[Task directions] Set down, please, exactly the lines below that run from the line with "destruct (declaration_file x); [|done]." to the line with "df hm md d h)).", both lines included.
[Stored data Boundary: Start]
Section TypesModular.
Context (declaration_file : string -> option string) (headers_map : gmap string string) (module : string).
Lemma keeps_module_of h : keeps (module_of headers_map h).
Proof. unfold module_of. keep. Qed.
Lemma keeps_argument_modules l : keeps (argument_modules declaration_file headers_map l).
Proof.
  induction l as [|x l IH]; cbn; [apply keeps_ret|].
  destruct (declaration_file x); [|done].
  destruct (get_ns3_relative_path_modular _) as [|[]|]; try done;
    repeat (apply keeps_bind; [auto using keeps_module_of with scan|intros ?]); auto with scan.
Qed.
Lemma keeps_instance_module d m :
  keeps (instance_module is_instantiation template_split declaration_file headers_map module d m).
Proof.
  unfold instance_module. destruct (is_instantiation _); [|apply keeps_ret].
  apply keeps_bind; [apply keeps_argument_modules|]. intros ?. apply keeps_ret.
Qed.
End TypesModular.

#[local] Hint Resolve keeps_get_object keeps_simulator keeps_default keeps_class keeps_class_table
  keeps_function_table keeps_module_of keeps_instance_module : scan.

(** C28: the table is well-typed, and whatever definition a hook is called on, also when
    it raises, the table stays so and the annotations of the definition hold only values
    that pybindgen knows. *)
Theorem hook_types :
  wf_table type_annotations /\
  forall (d : definition) (w : scan),
    (d_kind d = Class_ -> starts_with "::" (d_decl d) = true) -> wf_scan w ->
    (forall fuel py, wf_scan (pre_scan_hook template_args fuel py d w).2) /\
    (forall declaration_file headers_map module,
       wf_scan (pre_scan_hook_modular template_args is_instantiation template_split
                  declaration_file headers_map module d w).2).
Proof.
  split; [by apply (bool_decide_unpack _); vm_compute|].
  intros d w Hd Hw. split.
  - intros fuel py. revert w Hw. change (keeps (pre_scan_hook template_args fuel py d)).
    unfold pre_scan_hook. apply keeps_bind; [auto with scan|intros ns3_header].
    repeat (apply keeps_bind; [auto with scan|intros ?]).
    + case_decide; keep.
    + keep.
  - intros df hm md. revert w Hw.
    change (keeps (pre_scan_hook_modular template_args is_instantiation template_split df hm md d)).
    assert (Hbody : forall h, keeps (annotate_in_module template_args is_instantiation template_split
      df hm md d h)).
    { intros h. unfold annotate_in_module. repeat (apply keeps_bind; [auto with scan|intros ?]).
      - case_decide; keep.
      - keep. }
    unfold pre_scan_hook_modular.
    destruct (get_ns3_relative_path_modular (d_file d)) as [[[]|]|[]|]; try apply keeps_ret;
      (apply keeps_bind; [apply keeps_lift|apply Hbody]).
Qed.
End Types.

(** ** Parameters move out of the table *)

(** A step that always goes on, and leaves the table and the parameters. *)
Definition silent {A} (m : M A) : Prop := forall w, exists a w',
  m w = (Ok a, w') /\ s_table w' = s_table w /\ params w' = params w.
Lemma silent_bind {A B} (m : M A) (k : A -> M B) : silent m -> (forall a, silent (k a)) -> silent (bind m k).
Proof.
  intros Hm Hk w. destruct (Hm w) as (a & w1 & E & H1 & H2). destruct (Hk a w1) as (b & w2 & E2 & H3 & H4).
  exists b, w2. rewrite (bind_ok _ _ _ _ _ E). split_and!; [done|congruence..].
Qed.
Lemma silent_ret {A} (a : A) : silent (ret a).
Proof. intros w. by exists a, w. Qed.
Lemma silent_annotate k v : silent (annotate k v).
Proof. intros w. by eexists _, _. Qed.
#[export] Hint Resolve silent_ret silent_annotate : scan.

Section Parameters.
Context (template_args : string -> list string).
Context (is_instantiation : string -> bool) (template_split : string -> string * list string).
[Stored data Boundary: End]
[Solution below]
  destruct (declaration_file x); [|done].
  destruct (get_ns3_relative_path_modular _) as [|[]|]; try done;
    repeat (apply keeps_bind; [auto using keeps_module_of with scan|intros ?]); auto with scan.
Qed.
Lemma keeps_instance_module d m :
  keeps (instance_module is_instantiation template_split declaration_file headers_map module d m).
Proof.
  unfold instance_module. destruct (is_instantiation _); [|apply keeps_ret].
  apply keeps_bind; [apply keeps_argument_modules|]. intros ?. apply keeps_ret.
Qed.
End TypesModular.

#[local] Hint Resolve keeps_get_object keeps_simulator keeps_default keeps_class keeps_class_table
  keeps_function_table keeps_module_of keeps_instance_module : scan.

(** C28: the table is well-typed, and whatever definition a hook is called on, also when
    it raises, the table stays so and the annotations of the definition hold only values
    that pybindgen knows. *)
Theorem hook_types :
  wf_table type_annotations /\
  forall (d : definition) (w : scan),
    (d_kind d = Class_ -> starts_with "::" (d_decl d) = true) -> wf_scan w ->
    (forall fuel py, wf_scan (pre_scan_hook template_args fuel py d w).2) /\
    (forall declaration_file headers_map module,
       wf_scan (pre_scan_hook_modular template_args is_instantiation template_split
                  declaration_file headers_map module d w).2).
Proof.
  split; [by apply (bool_decide_unpack _); vm_compute|].
  intros d w Hd Hw. split.
  - intros fuel py. revert w Hw. change (keeps (pre_scan_hook template_args fuel py d)).
    unfold pre_scan_hook. apply keeps_bind; [auto with scan|intros ns3_header].
    repeat (apply keeps_bind; [auto with scan|intros ?]).
    + case_decide; keep.
    + keep.
  - intros df hm md. revert w Hw.
    change (keeps (pre_scan_hook_modular template_args is_instantiation template_split df hm md d)).
    assert (Hbody : forall h, keeps (annotate_in_module template_args is_instantiation template_split
      df hm md d h)).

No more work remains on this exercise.